*Exercise objective*
Provide again, from the entries below, every line from the one containing "[String.prototype.trim]. *)" through the one containing "Listings := Listings", exactly as written, and no other line.

────────────────

(** X1: uploading a different file under the stored name changes nothing
    in the session, and pressing the button then sends the stored bytes,
    not the new upload. *)
Theorem same_name_upload_keeps_stored_file
  (inp : inputs) (s : session) (f g : uploaded) :
  in_upload inp = Some f -> sess_file s = Some g -> up_name g = up_name f ->
  in_submit inp = true ->
  fst (upload_step (Some f) s) = s
  /\ In (ORequest [mk_turn User [PImage (up_type g) (up_content g); PText analysis_instruction]])
        (snd (script_body inp s)).
Proof.
  intros Hu Hg Hn Hs.
  pose proof (upload_same_name f g s Hg Hn) as U.
  split; [rewrite U; reflexivity|].
  pose proof (script_body_snd inp s) as E. rewrite Hu, U in E.
  destruct (submit_step_request inp s f g Hs Hu Hg) as [rest Hr].
  destruct (submit_step inp s) as [s2 o2]. simpl in Hr. subst o2.
  rewrite E. apply in_or_app; right. apply in_or_app; right.
  apply in_or_app; left. left. reflexivity.
Qed.

Lemma same_name_upload_keeps_stored_file_witness :
  fst (upload_step (Some reupload) after_analysis) = after_analysis
  /\ In (ORequest [mk_turn User [PImage (up_type png) (up_content png); PText analysis_instruction]])
        (snd (script_body (analyze_with reupload (Ok "again")) after_analysis)).
Proof.
  exact (same_name_upload_keeps_stored_file (analyze_with reupload (Ok "again"))
           after_analysis reupload png eq_refl eq_refl eq_refl eq_refl).
Defined.

(** X2: a model turn starting with the analysis heading is left out of the
    transcript but is still replayed to the model on a follow-up. *)
Theorem analysis_block_hidden_but_replayed (h1 h2 : list turn) (a : string) :
  String.prefix analysis_prefix a = true ->
  render_history (h1 ++ mk_turn Model [PText a] :: h2) = render_history h1 ++ render_history h2
  /\ replay_rest (h1 ++ mk_turn Model [PText a] :: h2)
       = replay_rest h1 ++ mk_turn Model [PText a] :: replay_rest h2.
Proof.
  intros Hp. split.
  - rewrite render_history_app. simpl.
    unfold render_turn, part0_starts. simpl. rewrite Hp. reflexivity.
  - rewrite replay_rest_app. simpl. unfold part0_is. simpl.
    destruct (String.eqb_spec a sentinel) as [->|_]; [discriminate Hp|reflexivity].
Qed.

Lemma analysis_block_hidden_but_replayed_witness :
  render_history [mk_turn Model [PText "1.  **Detailed Description**: chest X-ray"]] = [].
Proof.
  exact (proj1 (analysis_block_hidden_but_replayed [] []
                  "1.  **Detailed Description**: chest X-ray" eq_refl)).
Defined.

(** ** Invariants of reachable sessions *)

Lemma history_needs_file (s : session) :
  reachable s -> history s = [] \/ sess_file s <> None.
Proof.
  induction 1 as [|c inp s _ IH]; [left; reflexivity|].
  destruct (app_run_fst c s inp) as [E|E]; rewrite E; [exact IH|].
  rewrite script_body_fst.
  set (s1 := fst (upload_step (in_upload inp) s)).
  assert (I1 : history s1 = [] \/ sess_file s1 <> None).
  { unfold s1. destruct (in_upload inp) as [f|]; [|exact IH].
    right. destruct (upload_step_file f s) as [g ->]. discriminate. }
  set (s2 := fst (submit_step inp s1)).
  assert (I2 : history s2 = [] \/ sess_file s2 <> None).
  { unfold s2. rewrite submit_step_file.
    destruct (sess_file s1) eqn:F; [right; discriminate|].
    rewrite (submit_step_no_file inp s1 F). exact I1. }
  rewrite chat_step_file.
  destruct (history s2) eqn:H2; [|destruct I2 as [I2|I2]; [congruence|right; exact I2]].
  rewrite (chat_step_empty inp s2 H2). left. exact H2.
Qed.

(** X3: in a reachable session, a non-empty history implies a stored file,
    so the replay for any follow-up starts with the image turn. *)
Theorem history_implies_image_turn_first (s : session) :
  reachable s -> history s <> [] ->
  exists g, sess_file s = Some g /\ forall q, hd_error (chat_history s q) = Some (image_turn g).
Proof.
  intros R Hh. destruct (history_needs_file s R) as [E|E]; [contradiction|].
  destruct (sess_file s) as [g|] eqn:F; [|contradiction].
  exists g. split; [reflexivity|]. intros q. unfold chat_history. rewrite F. reflexivity.
Qed.

Lemma history_implies_image_turn_first_witness :
  exists g, sess_file after_analysis = Some g
            /\ forall q, hd_error (chat_history after_analysis q) = Some (image_turn g).
Proof.
  apply history_implies_image_turn_first; [apply reach_step, reach_init|discriminate].
Defined.
(** * Country refresh service: a shallow embedding of [app/services.py]

    The service periodically pulls country records and exchange rates,
    joins them, derives an estimated GDP with a random multiplier and
    upserts the result through an ORM session.  This development embeds
    [CountryService] (and the two tables of [app/models.py]) and proves the
    behavioural statements of the specification about it.

    Modelling conventions.
    - A Python [float] is an IEEE 754 binary64 number, that is, a
      primitive [float]; arithmetic on it rounds as the machine does and
      [== 0] is the IEEE comparison, true of both zeros and false of NaN.
    - [datetime] values are integers (a count of clock ticks).
    - A [Dict] received from an API is a finite map or, for the country
      record whose keys are read one by one with [.get], a record of
      optional fields (absent key = [None]).
    - SQL [lower()] is ASCII lower-casing, and a column compares equal to
      a value when the two strings are the same.
    - The outside world (HTTP responses, the random generator, the clock,
      the file system used by the image writer) is an oracle [Env]; the
      code is a computation in a state-and-exception monad over [World]. *)

From Stdlib Require Import ZArith String Ascii List Lia Permutation.
From Stdlib Require Import Floats.PrimFloat Floats.SpecFloat Floats.FloatOps
  Floats.FloatAxioms.
From stdpp Require Import gmap strings list fin_maps sorting.
(** * Conversation / report orchestration core of the mental-health chatbot

    A shallow embedding of [src/services/HuggingFaceService.ts], of
    [src/services/GeminiService.ts] and of the provider component of
    [src/context/ConversationContext.tsx], with the properties of the
    orchestration core and of the two adapters stated and proved over it.

    Conventions of the embedding:
    - a JavaScript string is the list of its UTF-16 code units ([list N]);
    - React state is a record, every [setX] call is a state update applied
      in program order (all list updates of the source use functional
      updaters, except the greeting, which stores a fresh list);
    - [messagesRef] is a separate field: it only changes when the
      synchronising effect runs, after a commit;
    - an [async] function is cut at its single suspension point into the
      part that runs up to the [await] and the part that resumes with the
      outcome of the awaited call;
    - what the environment supplies (identifiers of [uuidv4], clock
      readings, the outcome of [fetch]) is an argument of the operation. *)

From Stdlib Require Import Ascii String DecimalString.
From Stdlib Require Import List NArith ZArith Bool Lia.
Import ListNotations.

Set Warnings "-register-all".

(** ** JavaScript strings and the built-ins the sources call *)
Module JS.

Definition jsstring := list N.

(** Code units of an ASCII literal of the source. *)
Definition str (s : string) : jsstring :=
  map N_of_ascii (list_ascii_of_string s).

Fixpoint jsstring_eqb (a b : jsstring) : bool :=
  match a, b with
  | [], [] => true
  | x :: a', y :: b' => N.eqb x y && jsstring_eqb a' b'
  | _, _ => false
  end.

(** ToBoolean on a string: only the empty string is falsy. *)
Definition truthy_string (s : jsstring) : bool :=
  match s with [] => false | _ :: _ => true end.

(** WhiteSpace and LineTerminator code points, as removed by
    [String.prototype.trim]. *)
Definition isWhiteSpace (c : N) : bool :=
  ((9 <=? c) && (c <=? 13) || (c =? 32) || (c =? 160) || (c =? 5760)
   || (8192 <=? c) && (c <=? 8202) || (c =? 8232) || (c =? 8233)
   || (c =? 8239) || (c =? 8287) || (c =? 12288) || (c =? 65279))%N.

Fixpoint trimStart (s : jsstring) : jsstring :=
  match s with
  | [] => []
  | c :: r => if isWhiteSpace c then trimStart r else s
  end.
Definition set_Prices (x : Prices.t) (r : t) : t :=
  {| Listings := Listings r; Prices := x |}.

Definition fieldsOf : fields :=
  [ ("listings", inField Listings set_Listings storeSlice);
    ("prices", inField Prices set_Prices Prices.unmarshal) ].

Definition unmarshal : store t := storeStruct fieldsOf.

End Listing.

(** the type of [Data.PriceData.PriceData] *)
Module Quote.

Record t := {
  Status : string;
  Data : Listing.t
}.

Definition zero : t :=
  {| Status := EmptyString;
     Data := Listing.zero |}.

Definition set_Status (x : string) (r : t) : t :=
  {| Status := x; Data := Data r |}.

Definition set_Data (x : Listing.t) (r : t) : t :=
  {| Status := Status r; Data := x |}.

Definition fieldsOf : fields :=
  [ ("status", inField Status set_Status storeString);
    ("data", inField Data set_Data Listing.unmarshal) ].

Definition unmarshal : store t := storeStruct fieldsOf.

End Quote.

(** the type of [Data.PriceData] *)
Module Print.

Record t := {
  Name : string;
  PrintTag : string;
  Rarity : string;
  PriceData : Quote.t
}.

Definition zero : t :=
  {| Name := EmptyString;
     PrintTag := EmptyString;
     Rarity := EmptyString;
     PriceData := Quote.zero |}.

Definition set_Name (x : string) (r : t) : t :=
  {| Name := x; PrintTag := PrintTag r; Rarity := Rarity r; PriceData := PriceData r |}.

Definition set_PrintTag (x : string) (r : t) : t :=
  {| Name := Name r; PrintTag := x; Rarity := Rarity r; PriceData := PriceData r |}.

Definition set_Rarity (x : string) (r : t) : t :=
  {| Name := Name r; PrintTag := PrintTag r; Rarity := x; PriceData := PriceData r |}.

Definition set_PriceData (x : Quote.t) (r : t) : t :=
  {| Name := Name r; PrintTag := PrintTag r; Rarity := Rarity r; PriceData := x |}.

Definition fieldsOf : fields :=
  [ ("name", inField Name set_Name storeString);
    ("print_tag", inField PrintTag set_PrintTag storeString);
    ("rarity", inField Rarity set_Rarity storeString);
    ("price_data", inField PriceData set_PriceData Quote.unmarshal) ].

Definition unmarshal : store t := storeStruct fieldsOf.

End Print.

(** the type of [Data] *)
Module Card.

────────────────

*Written response*
    [String.prototype.trim]. *)
Definition isWhiteSpace (c : N) : bool :=
  ((9 <=? c) && (c <=? 13) || (c =? 32) || (c =? 160) || (c =? 5760)
   || (8192 <=? c) && (c <=? 8202) || (c =? 8232) || (c =? 8233)
   || (c =? 8239) || (c =? 8287) || (c =? 12288) || (c =? 65279))%N.

Fixpoint trimStart (s : jsstring) : jsstring :=
  match s with
  | [] => []
  | c :: r => if isWhiteSpace c then trimStart r else s
  end.
Definition set_Prices (x : Prices.t) (r : t) : t :=
  {| Listings := Listings r; Prices := x |}.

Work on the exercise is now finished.